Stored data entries
***
(* ===== verification/Invites.v ===== *)
(** * internal/saas: invitations

    invites.go.  The invitation types are in Saas.v.  The e-mail sender is an argument
    of the calls that send: [None] when there is none, otherwise a function that tells
    whether the message was delivered. *)

From Stdlib Require Import Ascii.
From S2P Require Import Prelude Sha256 Base64 GoStrings Atomic Saas Accounts.
Import GoStrings Saas Accounts.

Module Invites.

Definition consumerEmailDomains : list string :=
  ["gmail.com"; "googlemail.com"; "outlook.com"; "hotmail.com"; "live.com"; "yahoo.com"; "icloud.com"; "me.com";
   "proton.me"; "protonmail.com"; "gmx.de"; "gmx.net"; "web.de"; "mail.com"].

Section invites.
Context `{!SliceSort, !Unicode}.

Definition emailDomain (email : string) : string :=
  match CutLast email "@" with
  | None | Some (_, "") => ""
  | Some (_, domain) => ToLower domain
  end.

Definition InviteEmailMatches (inviteEmail accountEmail : string) : bool :=
  let a := ToLower (TrimSpace inviteEmail) in
  let b := ToLower (TrimSpace accountEmail) in
  if bool_decide (a = "") || bool_decide (b = "") then false
  else if bool_decide (a = b) then true
  else
    let da := emailDomain a in
    let db := emailDomain b in
    if bool_decide (da = "") || bool_decide (db = "") || negb (bool_decide (da = db)) then false
    else negb (bool_decide (da ∈ consumerEmailDomains)).

Definition randomInviteToken (rnd : option string) : result saas_error string :=
  from_option (λ b, Ok (Base64.EncodeToString b)) (Err ErrOther) rnd.

Definition hashInviteToken (v : string) : string := Sha256.EncodeToString (Sha256.Sum256 v).

Definition displayNameOrEmailSaas (a : Account) : string :=
  if negb (bool_decide (a_DisplayName a = "")) then a_DisplayName a else a_Email a.

(** Whether a message to an address, with the names of the organization and the inviter
    and the token, is delivered. *)
Definition InviteEmailSender : Type := string → string → string → string → bool.

Definition maskEmail (email : string) : string :=
  match CutLast email "@" with
  | None | Some ("", _) => email
  | Some (local, domain) =>
      let keep := Nat.min 2 (String.length local) in
      let stars := Nat.max 1 (String.length local - keep) in
      String.substring 0 keep local +:+ String.string_of_list_ascii (replicate stars "*"%char) +:+ "@" +:+ domain
  end.

Record InviteLookup := {
  il_OrgName : string;
  il_InviterName : string;
  il_EmailHint : string;
  il_Role : Role;
  il_State : InvitationState;
}.

Section service.
Context {S : Type} `{!Store S} (email : option InviteEmailSender) (tokenTTL : Z).

Abbreviation call A := (prog S (result saas_error A)) (only parsing).

Definition org_name (orgID other : string) : prog S string :=
  do r := rd (GetOrg orgID); Ret (match r with Ok org => o_Name org | Err _ => other end).

Definition inviter_name (accountID other : string) : prog S string :=
  do r := rd (GetAccount accountID);
  Ret (match r with Ok acct => displayNameOrEmailSaas acct | Err _ => other end).

Definition sendInvite (inv : Invitation) (rawToken : string) : prog S bool :=
  match email with
  | None => Ret true
  | Some send =>
      do orgName := org_name (i_OrgID inv) (i_OrgID inv);
      do inviterName := inviter_name (i_InviterID inv) (i_InviterID inv);
      Ret (send (i_Email inv) orgName inviterName rawToken)
  end.

Definition memberRoleIn (orgID accountID : string) : call Role :=
  do? ms := rd (ListMemberships accountID);
  Ret (from_option Ok (Err ErrNotFound) (role_in orgID ms)).

Definition is_pending (addr : string) (now : Z) (inv : Invitation) : bool :=
  EqualFold (i_Email inv) addr && bool_decide (EffectiveState inv now = InvitationPending).

(** [wall] is the store's own clock reading, [id] the generated identifier and [rnd] the
    random bytes of the token. *)
Definition CreateInvite (wall now : Z) (id : string) (rnd : option string) (orgID inviterID addr : string)
    (role : Role) : call Invitation :=
  let addr := ToLower (TrimSpace addr) in
  if bool_decide (addr = "") then Ret (Err ErrOther)
  else
    let role := if bool_decide (role = "") then RoleMember else role in
    do? inviterRole := memberRoleIn orgID inviterID;
    if negb (canGrantRole inviterRole role) then Ret (Err ErrRoleNotGrantable)
    else
      do? existing := rd (ListInvitations orgID);
      if existsb (is_pending addr now) existing then Ret (Err ErrInvitePending)
      else
        do? rawToken := Ret (randomInviteToken rnd);
        let inv := {| i_ID := id; i_OrgID := orgID; i_Email := addr; i_Role := role;
                      i_TokenHash := hashInviteToken rawToken; i_State := InvitationPending;
                      i_InviterID := inviterID; i_CreatedAt := now; i_ExpiresAt := now + tokenTTL |} in
        do? _ := op (CreateInvitation wall inv);
        do sent := sendInvite inv rawToken;
        if negb sent then
          do _ := op (RemoveInvitation id);
          Ret (Err ErrOther)
        else Ret (Ok inv).

Definition ListInvites (orgID : string) : call (list Invitation) :=
  do? invs := rd (ListInvitations orgID);
  Ret (Ok (sort_slice newer invs)).

Definition findInOrg (orgID id : string) : call Invitation :=
  do? invs := rd (ListInvitations orgID);
  Ret (from_option (λ '(_, inv), Ok inv) (Err ErrNotFound) (list_find (λ inv, i_ID inv = id) invs)).

Definition RevokeInvite (orgID id : string) : call Invitation :=
  do? inv := findInOrg orgID id;
  do? _ := op (RemoveInvitation id);
  Ret (Ok inv).

Definition ResendInvite (wall now : Z) (newID : string) (rnd : option string) (orgID id : string) : call Invitation :=
  do? inv := findInOrg orgID id;
  let st := EffectiveState inv now in
  if negb (bool_decide (st = InvitationPending)) && negb (bool_decide (st = InvitationExpired))
  then Ret (Err ErrInviteNotPending)
  else
    do? rawToken := Ret (randomInviteToken rnd);
    let fresh := {| i_ID := newID; i_OrgID := i_OrgID inv; i_Email := i_Email inv; i_Role := i_Role inv;
                    i_TokenHash := hashInviteToken rawToken; i_State := InvitationPending;
                    i_InviterID := i_InviterID inv; i_CreatedAt := now; i_ExpiresAt := now + tokenTTL |} in
    do sent := sendInvite fresh rawToken;
    if negb sent then Ret (Err ErrOther)
    else
      do? _ := op (ReplaceInvitation wall (i_ID inv) fresh);
      Ret (Ok fresh).

Definition LookupInvite (now : Z) (rawToken : string) : call InviteLookup :=
  if bool_decide (rawToken = "") then Ret (Err ErrNotFound)
  else
    do? inv := rd (GetInvitationByTokenHash (hashInviteToken rawToken));
    do orgName := org_name (i_OrgID inv) "";
    do inviterName := inviter_name (i_InviterID inv) "";
    Ret (Ok {| il_OrgName := orgName; il_InviterName := inviterName; il_EmailHint := maskEmail (i_Email inv);
               il_Role := i_Role inv; il_State := EffectiveState inv now |}).

Definition AcceptInvite (now : Z) (accountID accountEmail rawToken : string) : call Invitation :=
  if bool_decide (rawToken = "") then Ret (Err ErrNotFound)
  else
    do? inv := rd (GetInvitationByTokenHash (hashInviteToken rawToken));
    let st := EffectiveState inv now in
    if bool_decide (st = InvitationExpired) then Ret (Err ErrInviteExpired)
    else if negb (bool_decide (st = InvitationPending)) then Ret (Err ErrInviteNotPending)
    else if negb (InviteEmailMatches (i_Email inv) accountEmail) then Ret (Err ErrInviteEmailMismatch)
    else
      do? existing := rd (ListMemberships accountID);
      do? _ := (if bool_decide (is_Some (role_in (i_OrgID inv) existing)) then Ret (Ok tt)
                else op (PutMembership {| m_AccountID := accountID; m_OrgID := i_OrgID inv; m_Role := i_Role inv;
                                          m_CreatedAt := now |}));
      do? _ := op (UpdateInvitationState (i_ID inv) InvitationAccepted);
      Ret (Ok (with_state InvitationAccepted inv)).

End service.

End invites.

End Invites.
***
TASK DESCRIPTION: Out of the entries, report each line that contains the word "ErrInviteNotPending".

RESULT:
  then Ret (Err ErrInviteNotPending)
    else if negb (bool_decide (st = InvitationPending)) then Ret (Err ErrInviteNotPending)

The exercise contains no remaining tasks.